»»

Lemma required_told resp ctx w v w' :
  parse_response_with_required_field transaction_from_value resp "id" ctx w = (Returned (Ok v), w') -> w' = w /\ tells resp v.
Proof.
  unfold parse_response_with_required_field. intros (doc & w1 & Hd & [= Hv ->])%bind_res_Ok.
  apply read_json_Ok in Hd as [-> [->|(b & Hc & Hd)]]; [by apply typed_null in Hv|]. split; [done|]. by eapply typed_told.
Qed.

Lemma get_told self id w v w' :
  get_transaction self id w = (Returned (Ok v), w') -> last_answered w' (of_wallet self v).
Proof.
  unfold get_transaction. intros (url & ? & [= Hu <-] & (resp & w1 & [-> Hh]%sent_Ok & [-> Ht]%required_told)%bind_res_Ok)%bind_res_Ok.
  eapply push_answered; [done|]. split; [by eexists|done].
Qed.

Lemma approval_told self r w v w' :
  handle_awaiting_approval self r w = (Returned (Ok v), w') -> last_answered w' (of_wallet self v).
Proof.
  unfold handle_awaiting_approval. destruct (signing_key self); [|done]. destruct (signer self); [|done].
  intros (p & ? & [= _ <-] & (m & ? & [= _ <-] & Hs)%bind_res_Ok)%bind_res_Ok. revert Hs. unfold submit_approval.
  intros (mb & ? & [= _ <-] & (url & ? & [= Hu <-] & (resp & w1 & Hr & [-> Ht]%required_told)%bind_res_Ok)%bind_res_Ok)%bind_res_Ok.
  unfold http_send_json in Hr. destruct (value_to_vec _); [|done]. apply sent_Ok in Hr as [-> Hh].
  eapply push_answered; [done|]. split; [by eexists|done].
Qed.

(** The loop ends with what the last answer says. *)
Lemma poll_loop_told self n sub r w v w' :
  last_answered w (of_wallet self r) -> poll_loop self n sub r w = (Returned (Ok v), w') ->
  tr_status v = "success" /\ last_answered w' (of_wallet self v).
Proof.
  revert sub r w. induction n as [|n IH]; intros sub r w Hr; cbn [poll_loop].
  - intros [= Hv <-]. repeat case_bool_decide; repeat case_match; by simplify_eq.
  - case_bool_decide; [by intros [= <- <-]|]. case_bool_decide; [done|]. case_match.
    + intros (r' & w1 & Ha & Hl)%bind_res_Ok. eapply IH; [|exact Hl]. by eapply approval_told.
    + unfold bind at 1. destruct (sleep_ms (poll_interval_ms self) w) as [[[]| |] w1]; [|done..].
      intros (r' & w2 & Hg & Hl)%bind_res_Ok. eapply IH; [|exact Hl]. by eapply get_told.
Qed.
(* ===== verification/Fordefi.v ===== *)
(** * Fordefi signers
    (src/rust/src/fordefi/mod.rs, fordefi/types.rs, fordefi/request_signer.rs)

    [FordefiCore], shared by three signers: [BlackBox] signs the caller's
    message, [NativeAuto] has Fordefi rewrite, sign and broadcast it, and
    [NativeManual] has Fordefi rewrite and sign it. *)

From S2P Require Import Prelude Errors World Externals TransactionUtil SignatureUtil RemoteUtil Traits.

#[local] Open Scope keychain_scope.

(** ** types.rs *)

Inductive SolanaChainUniqueId := SolanaDevnet | SolanaMainnet.

Definition chain_as_str (c : SolanaChainUniqueId) : string :=
  match c with SolanaDevnet => "solana_devnet" | SolanaMainnet => "solana_mainnet" end.

Inductive FordefiPushMode := Auto | Manual.

#[global] Instance push_mode_eq_dec : EqDecision FordefiPushMode.
Proof. solve_decision. Defined.

Definition push_mode_str (m : FordefiPushMode) : string :=
  match m with Auto => "auto" | Manual => "manual" end.

Inductive FordefiPriorityLevel := Low | Medium | High.

Definition priority_str (l : FordefiPriorityLevel) : string :=
  match l with Low => "low" | Medium => "medium" | High => "high" end.

Inductive FordefiSolanaFee :=
  | Custom (unit_price priority_fee : option string)
  | Priority (priority_level : FordefiPriorityLevel).

Definition fee_value (fee : FordefiSolanaFee) : Value :=
  match fee with
  | Custom unit_price priority_fee =>
      JObject ([("type", JString "custom")] ++ opt_field "unit_price" (JString <$> unit_price) ++
               opt_field "priority_fee" (JString <$> priority_fee))
  | Priority level => JObject [("type", JString "priority"); ("priority_level", JString (priority_str level))]
  end.

(** The three request bodies. *)
Definition request_value (vault_id tx_type : string) (details : Value) : Value :=
  JObject [("vault_id", JString vault_id); ("signer_type", JString "api_signer");
           ("sign_mode", JString "auto"); ("type", JString tx_type); ("details", details)].

Definition black_box_details (hash_binary : string) : Value :=
  JObject [("format", JString "hash_binary"); ("hash_binary", JString hash_binary)].

Definition solana_transaction_details (chain : SolanaChainUniqueId) (data : string)
    (push_mode : FordefiPushMode) (fee : option FordefiSolanaFee) : Value :=
  JObject ([("type", JString "solana_serialized_transaction_message");
            ("chain", JString (chain_as_str chain)); ("data", JString data);
            ("push_mode", JString (push_mode_str push_mode))] ++ opt_field "fee" (fee_value <$> fee)).

Definition solana_message_details (chain : SolanaChainUniqueId) (raw_data : string) : Value :=
  JObject [("type", JString "personal_message_type"); ("chain", JString (chain_as_str chain));
           ("raw_data", JString raw_data)].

««

**Exercise**
Copy the lines above exactly, leaving every word as it is.

**Solution**
Lemma required_told resp ctx w v w' :
  parse_response_with_required_field transaction_from_value resp "id" ctx w = (Returned (Ok v), w') -> w' = w /\ tells resp v.
Proof.
  unfold parse_response_with_required_field. intros (doc & w1 & Hd & [= Hv ->])%bind_res_Ok.
  apply read_json_Ok in Hd as [-> [->|(b & Hc & Hd)]]; [by apply typed_null in Hv|]. split; [done|]. by eapply typed_told.
Qed.

Lemma get_told self id w v w' :
  get_transaction self id w = (Returned (Ok v), w') -> last_answered w' (of_wallet self v).
Proof.
  unfold get_transaction. intros (url & ? & [= Hu <-] & (resp & w1 & [-> Hh]%sent_Ok & [-> Ht]%required_told)%bind_res_Ok)%bind_res_Ok.
  eapply push_answered; [done|]. split; [by eexists|done].
Qed.

Lemma approval_told self r w v w' :
  handle_awaiting_approval self r w = (Returned (Ok v), w') -> last_answered w' (of_wallet self v).
Proof.
  unfold handle_awaiting_approval. destruct (signing_key self); [|done]. destruct (signer self); [|done].
  intros (p & ? & [= _ <-] & (m & ? & [= _ <-] & Hs)%bind_res_Ok)%bind_res_Ok. revert Hs. unfold submit_approval.
  intros (mb & ? & [= _ <-] & (url & ? & [= Hu <-] & (resp & w1 & Hr & [-> Ht]%required_told)%bind_res_Ok)%bind_res_Ok)%bind_res_Ok.
  unfold http_send_json in Hr. destruct (value_to_vec _); [|done]. apply sent_Ok in Hr as [-> Hh].
  eapply push_answered; [done|]. split; [by eexists|done].
Qed.

(** The loop ends with what the last answer says. *)
Lemma poll_loop_told self n sub r w v w' :
  last_answered w (of_wallet self r) -> poll_loop self n sub r w = (Returned (Ok v), w') ->
  tr_status v = "success" /\ last_answered w' (of_wallet self v).
Proof.
  revert sub r w. induction n as [|n IH]; intros sub r w Hr; cbn [poll_loop].
  - intros [= Hv <-]. repeat case_bool_decide; repeat case_match; by simplify_eq.
  - case_bool_decide; [by intros [= <- <-]|]. case_bool_decide; [done|]. case_match.
    + intros (r' & w1 & Ha & Hl)%bind_res_Ok. eapply IH; [|exact Hl]. by eapply approval_told.
    + unfold bind at 1. destruct (sleep_ms (poll_interval_ms self) w) as [[[]| |] w1]; [|done..].
      intros (r' & w2 & Hg & Hl)%bind_res_Ok. eapply IH; [|exact Hl]. by eapply get_told.
Qed.
(* ===== verification/Fordefi.v ===== *)
(** * Fordefi signers
    (src/rust/src/fordefi/mod.rs, fordefi/types.rs, fordefi/request_signer.rs)

    [FordefiCore], shared by three signers: [BlackBox] signs the caller's
    message, [NativeAuto] has Fordefi rewrite, sign and broadcast it, and
    [NativeManual] has Fordefi rewrite and sign it. *)

From S2P Require Import Prelude Errors World Externals TransactionUtil SignatureUtil RemoteUtil Traits.

#[local] Open Scope keychain_scope.

(** ** types.rs *)

Inductive SolanaChainUniqueId := SolanaDevnet | SolanaMainnet.

Definition chain_as_str (c : SolanaChainUniqueId) : string :=
  match c with SolanaDevnet => "solana_devnet" | SolanaMainnet => "solana_mainnet" end.

Inductive FordefiPushMode := Auto | Manual.

#[global] Instance push_mode_eq_dec : EqDecision FordefiPushMode.
Proof. solve_decision. Defined.

Definition push_mode_str (m : FordefiPushMode) : string :=
  match m with Auto => "auto" | Manual => "manual" end.

Inductive FordefiPriorityLevel := Low | Medium | High.

Definition priority_str (l : FordefiPriorityLevel) : string :=
  match l with Low => "low" | Medium => "medium" | High => "high" end.

Inductive FordefiSolanaFee :=
  | Custom (unit_price priority_fee : option string)
  | Priority (priority_level : FordefiPriorityLevel).

Definition fee_value (fee : FordefiSolanaFee) : Value :=
  match fee with
  | Custom unit_price priority_fee =>
      JObject ([("type", JString "custom")] ++ opt_field "unit_price" (JString <$> unit_price) ++
               opt_field "priority_fee" (JString <$> priority_fee))
  | Priority level => JObject [("type", JString "priority"); ("priority_level", JString (priority_str level))]
  end.

(** The three request bodies. *)
Definition request_value (vault_id tx_type : string) (details : Value) : Value :=
  JObject [("vault_id", JString vault_id); ("signer_type", JString "api_signer");
           ("sign_mode", JString "auto"); ("type", JString tx_type); ("details", details)].

Definition black_box_details (hash_binary : string) : Value :=
  JObject [("format", JString "hash_binary"); ("hash_binary", JString hash_binary)].

Definition solana_transaction_details (chain : SolanaChainUniqueId) (data : string)
    (push_mode : FordefiPushMode) (fee : option FordefiSolanaFee) : Value :=
  JObject ([("type", JString "solana_serialized_transaction_message");
            ("chain", JString (chain_as_str chain)); ("data", JString data);
            ("push_mode", JString (push_mode_str push_mode))] ++ opt_field "fee" (fee_value <$> fee)).

Definition solana_message_details (chain : SolanaChainUniqueId) (raw_data : string) : Value :=
  JObject [("type", JString "personal_message_type"); ("chain", JString (chain_as_str chain));
           ("raw_data", JString raw_data)].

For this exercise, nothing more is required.